Microsoft has introduced the first public preview of Azure Analysis Services. The addition to Microsoft’s cloud data platform comes with a number of features. Rapid server creation, the ability to pause and resume servers, and access to the Azure Active Directory are among the Analysis Services features. The platform-as-a-service (PaaS) is also compatible with SQL Server Analysis Services.
Azure Analysis Services is an enterprise grade OLAP engine and BI modeling platform. Microsoft presents the service as a managed PaaS. The platform is built from the same basis as SQL Server Analysis Services, giving developers and BI users tools to create BI Semantic Models. Analysis Services models can bring analytical and interactive tools to services such as Power BI and Excel.
Microsoft has detailed the features coming to developers in preview:
- Developers can create a server in seconds, choosing from the Developer (D1) or Standard (S1, S2, S4) service tiers. Each tier comes with fixed capacity in terms of query processing units and model cache. The developer tier (D1) supports up to 3GB model cache and the largest tier (S4) supports up to 100GB.
- The Standard tiers offer dedicated capacity for predictable performance and are recommended for production workloads. The Developer tier is recommended for proof-of-concept, development, and test workloads.
- Administrators can pause and resume the server at any time. No charges are incurred when the server is paused. We also plan to offer administrators the ability to scale up and down a server between the Standard tiers (not available currently).
- Developers can use Azure Active Directory to manage user identity and role based security for their models.
- The service is currently available in the South-Central US and West Europe regions. More regions will be added during the preview.
Developers can also implement BI Semantic Models into custom applications.
Professionals can build models to share with business users. This can be achieved easily by connecting to the model for data and gain insights.

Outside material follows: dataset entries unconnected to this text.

(* ===== verification/Tx.v ===== *)
(** Sending datagrams (lib/src/udp.c, eth.h, backend_netmap.c, warpcore.c): [udp_tx]
    and [w_tx]. *)

From S2P Require Import Prelude Util Krng Queue Wire Cksum Addr Khash Engine Netmap Ip Send Sock Arp Icmp Rx Connect.

Section Tx.
Context `{!Netmap}.
Context (can_alloc : kh_array → Z → bool).
(** Fuel of the loops of the random number generator and of the transmission, and
    the number of queries for an address. *)
Context (fuel tries : nat).

(** ** [udp_tx] *)

(** The destination of a frame: the address resolved when the socket was connected,
    or that of the vector's address, with a cache of the last one. *)
Definition eth_dst (sk : w_sock) (v : w_iov) : M engine bytes :=
  if w_connected sk then mret (s_dmac sk)
  else
    w ← get;
    let addr := sa_addr (v_saddr v) in
    if w_addr_cmp (fst (e_last w)) addr then mret (snd (e_last w))
    else
      put (set_last_mac w (addr, snd (e_last w))) ;;
      mac ← who_has can_alloc fuel tries addr;
      w ← get; put (set_last_mac w (fst (e_last w), mac)) ;;
      mret mac.

Definition mk_eth_hdr (sk : w_sock) (i : nat) : M engine unit :=
  v ← get_iov i;
  let eth := v_base v in
  dst ← eth_dst sk v;
  stm (padd eth Eth.dst) dst ;;
  w ← get; stm (padd eth Eth.src) (mac (e_conf w)) ;;
  stm16 (padd eth Eth.type) (if ws_af sk =? AF_INET then ETH_TYPE_IP4 else ETH_TYPE_IP6).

Microsoft explains why the preview of Azure Analysis Services is necessary for customers:
“The success of any modern data-driven organization requires that information is available at the fingertips of every business user (not just IT professionals and data scientists) to guide their day-to-day decisions. Self-service BI tools have made huge strides in making data accessible to business users. However, most business users don’t have the expertise or desire to do the heavy lifting that is typically required to find the right sources of data, consume the raw data and transform it into the right shape, add business logic and metrics, and finally explore the data to derive insights.”
Azure Analysis Services Integrated with SQL Server
Compatibility with SQL Server Analysis Services. This allows developers to tap into SQL Server Data Tools in Visual Studio for creating and deploying models. Customers can use the models in any BI supporting tool, including Microsoft’s own Power BI and Excel.

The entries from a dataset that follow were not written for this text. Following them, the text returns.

Lemma rx_cmsg_fold cs : ∀ v,
  let v' := foldl rx_cmsg v cs in
  v_flags v' = default (v_flags v) (u8 ∘ cmsg_data <$> last (filter (λ c, is_tos_cmsg c = true) cs)) ∧
  v_ttl v' = default (v_ttl v) (u8 ∘ cmsg_data <$> last (filter (λ c, is_ttl_cmsg c = true) cs)) ∧
  v_len v' = v_len v ∧ v_buf v' = v_buf v ∧ v_saddr v' = v_saddr v ∧ v_base v' = v_base v.
Proof.
  assert (Hd : ∀ (d d' : Z) (p : cmsg → bool) c l, d' = (if p c then u8 (cmsg_data c) else d) →
    default d' (u8 ∘ cmsg_data <$> last (filter (λ c, p c = true) l)) =
    default d (u8 ∘ cmsg_data <$> last (filter (λ c, p c = true) (c :: l)))).
  { intros d d' p c l ->. rewrite filter_cons. destruct (p c) eqn:Ep.
    - rewrite decide_True by done. rewrite last_cons. by destruct (last _).
    - by rewrite decide_False by done. }
  induction cs as [|c cs IH]; intros v; [done|]. cbn [foldl]. destruct (IH (rx_cmsg v c)) as (H1 & H2 & H3 & H4 & H5 & H6).
  cbv zeta in *. rewrite H1, H2, H3, H4, H5, H6.
  split_and!; [apply Hd|apply Hd|..]; unfold rx_cmsg, is_tos_cmsg, is_ttl_cmsg, is_ip_cmsg; destruct (_ || _); cbn [andb]; try done;
    destruct (_ || _) eqn:Et; try done; try (by destruct (cmsg_type c =? IP_TTL)).
  apply orb_true_iff in Et as [Et|Et]; apply Z.eqb_eq in Et; by rewrite Et.
Qed.

Record datagram_in (w' : engine) (i : nat) (old : w_iov) (msg : in_msg) (v' : w_iov) : Prop := {
  di_len : v_len v' = Z.of_nat (length (im_data msg));
  di_buf : v_buf v' = (Z.of_nat i, 0);
  di_data : ∃ b, e_mem w' !! Z.of_nat i = Some b ∧ ldn b 0 (length (im_data msg)) = im_data msg;
  di_from : v_saddr v' = WSockaddr (snd (w_to_waddr (sa_addr (v_saddr old)) (im_name msg))) (sockaddr_port (im_name msg));
  di_tos : v_flags v' = ctrl_byte is_tos_cmsg (im_ctrl msg);
  di_ttl : v_ttl v' = ctrl_byte is_ttl_cmsg (im_ctrl msg)
}.

Lemma datagram_in_rx w w' sk i old msg b :
  v_base old = (Z.of_nat i, 0) → e_mem w' !! Z.of_nat i = Some (stn b 0 (im_data msg)) →
  Z.of_nat (length (im_data msg)) <= max_buf_len false w → Z.of_nat (length b) = max_buf_len false w →
  datagram_in w' i old msg (rx_fields (rx_iov w sk old) msg).
Proof.
  intros Hbase Hmem Hl Hb. destruct (rx_iov_buf w sk old i Hbase) as [Hbuf _]. pose proof (cap_range w) as Hc. unfold is_u16 in Hc.
  unfold rx_fields. set (v1 := set_saddr _ _).
  destruct (rx_cmsg_fold (im_ctrl msg) (Engine.set_len v1 (u16 (Z.of_nat (length (im_data msg)))))) as (H1 & H2 & H3 & H4 & H5 & _).
  cbv zeta in *. split.
  - rewrite H3. cbn. apply u16_id. unfold is_u16. lia.
  - rewrite H4. exact Hbuf.
  - exists (stn b 0 (im_data msg)). split; [done|]. apply ldn_stn_eq. lia.
  - by rewrite H5.
  - by rewrite H1.
  - by rewrite H2.
Qed.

Below are the tools and abilities developers get through SQL Server compatibility:
- Developers can use SQL Server Data Tools in Visual Studio for creating models and deploying them to the service. Administrators can manage the models using SQL Server Management Studio and investigate issues using SQL Server Profiler.
- Business users can consume the models in any major BI tool. Supported Microsoft tools include Power BI, Excel, and SQL Server Reporting Services. Other MDX compliant BI tools can also be used, after downloading and installing the latest drivers.

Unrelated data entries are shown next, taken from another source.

Definition backend_bind (s : nat) (opt : option w_sockopt) : M riot Z :=
  r ← riotsys g_socket;
  match r with
  | SysErr errno => set_sock_fd s (-1) ;; mret errno
  | SysOk fd =>
      set_sock_fd s fd ;;
      sk ← liftr (get_sock s);
      let ss := to_sockaddr ss0 (sa_addr (ws_loc sk)) (ws_lport sk) (scope_id (s_tup sk)) in
      r ← riotsys (g_bind fd ss (sa_len (ws_af sk)));
      match r with
      | SysErr errno => mret errno
      | SysOk _ => liftl (sl_insert_head SOCKS s) ;; mret 0
      end
  end.

Definition w_bind (ok : bool) (addr_idx port : Z) (opt : option w_sockopt) : M riot (option nat) :=
  o ← liftr (alloc_sock ok);
  match o with
  | None => mret None
  | Some s =>
      new_link s ;;
      b ← get; ia ← lift (rd (ifaddr (e_conf (r_w b))) addr_idx);
      sk ← liftr (get_sock s);
      liftr (put_sock s (set_tup sk (WSocktuple (WSockaddr (ia_addr ia) port) (ws_rem sk) (ia_scope_id ia)))) ;;
      liftr (liftq (sq_init (s_iv sk))) ;;
      e ← backend_bind s opt;
      if negb (e =? 0) then liftr (free_sock s) ;; del_link s ;; mret None else mret (Some s)
  end.

Definition backend_close (fuel s : nat) : M riot unit :=
  fd ← sock_fd s;
  riotsys (λ k, (tt, g_close fd k)) ;;
  liftl (sl_remove fuel SOCKS s).
Definition w_close (fuel s : nat) : M riot unit :=
  backend_close fuel s ;; liftr (free_sock s) ;; del_link s.

Definition backend_preconnect (s : nat) : M riot unit := mret tt.
Definition backend_connect (s : nat) : M riot Z :=
  sk ← liftr (get_sock s); fd ← sock_fd s;
  let ss := to_sockaddr ss0 (sa_addr (ws_rem sk)) (ws_rport sk) (scope_id (s_tup sk)) in
  r ← riotsys (g_connect fd ss (sa_len (af (sa_addr (ws_rem sk)))));
  match r with
  | SysErr errno => mret errno
  | SysOk _ =>
      when (ws_lport sk =? 0)
        (r ← riotsys (g_getsockname fd);
         match r with
         | SysOk ss => liftr (put_sock s (set_lport sk (sockaddr_port ss)))
         | SysErr _ => die
         end) ;;
      mret 0
  end.

Definition w_connect (s : nat) (peer : sockaddr) : M riot Z :=
  sk ← liftr (get_sock s);
  if w_connected sk then mret EADDRINUSE else
  backend_preconnect s ;;
  let '(ok, ra) := w_to_waddr (sa_addr (ws_rem sk)) peer in
  e ← (if negb ok then mret EAFNOSUPPORT
       else
         liftr (put_sock s (set_rem sk (WSockaddr ra (sockaddr_port peer)))) ;;
         backend_connect s);
  when (negb (e =? 0)) (sk ← liftr (get_sock s); liftr (put_sock s (set_rem sk zero_sockaddr))) ;;
  mret e.

(** The loop of [backend_cleanup]: the link of a socket is read after it was closed. *)
Fixpoint cleanup_loop (fuel : nat) (s : option nat) : M riot unit :=
  match s with
  | None => mret tt
  | Some s =>
      match fuel with
      | O => no_fuel
      | S n => w_close fuel s ;; next ← liftl (sl_next s); cleanup_loop n next
      end
  end.
Definition backend_cleanup (fuel : nat) : M riot unit :=
  s ← liftl (sl_first SOCKS);
  cleanup_loop fuel s ;;
  b ← get; put (rset_w b (set_iovs (set_mem (r_w b) ∅) (e_q (r_w b)) ∅)).

(** ** Receiving and sending *)

(** The result of [recvfrom] as it is assigned to the 16-bit [len], and the address. *)
Definition recv_len (r : sysres (sockaddr * bytes)) : Z :=
  match r with SysOk (_, data) => u16 (Z.of_nat (length data)) | SysErr _ => u16 (-1) end.
Definition recv_from (r : sysres (sockaddr * bytes)) : sockaddr :=
  match r with SysOk (sa, _) => sa | SysErr _ => ss0 end.
Definition recv_data (r : sysres (sockaddr * bytes)) : bytes :=
  match r with SysOk (_, data) => data | SysErr _ => [] end.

- The service currently supports tabular models (compatibility level 1200 only). Support for multidimensional models will be considered for a future release, based on customer demand.
- Models can consume data from a variety of sources in Azure (e.g. Azure SQL Database, Azure SQL Data Warehouse) and on-premises (e.g. SQL Server, Oracle, Teradata). Access to on-premises sources is made available through the on-premises data gateway.
- Models can be cached in a highly optimized in-memory engine to provide fast responses to interactive BI tools. Alternatively, models can query the source directly using DirectQuery, thereby leveraging the performance and scalability of the underlying database or big data engine.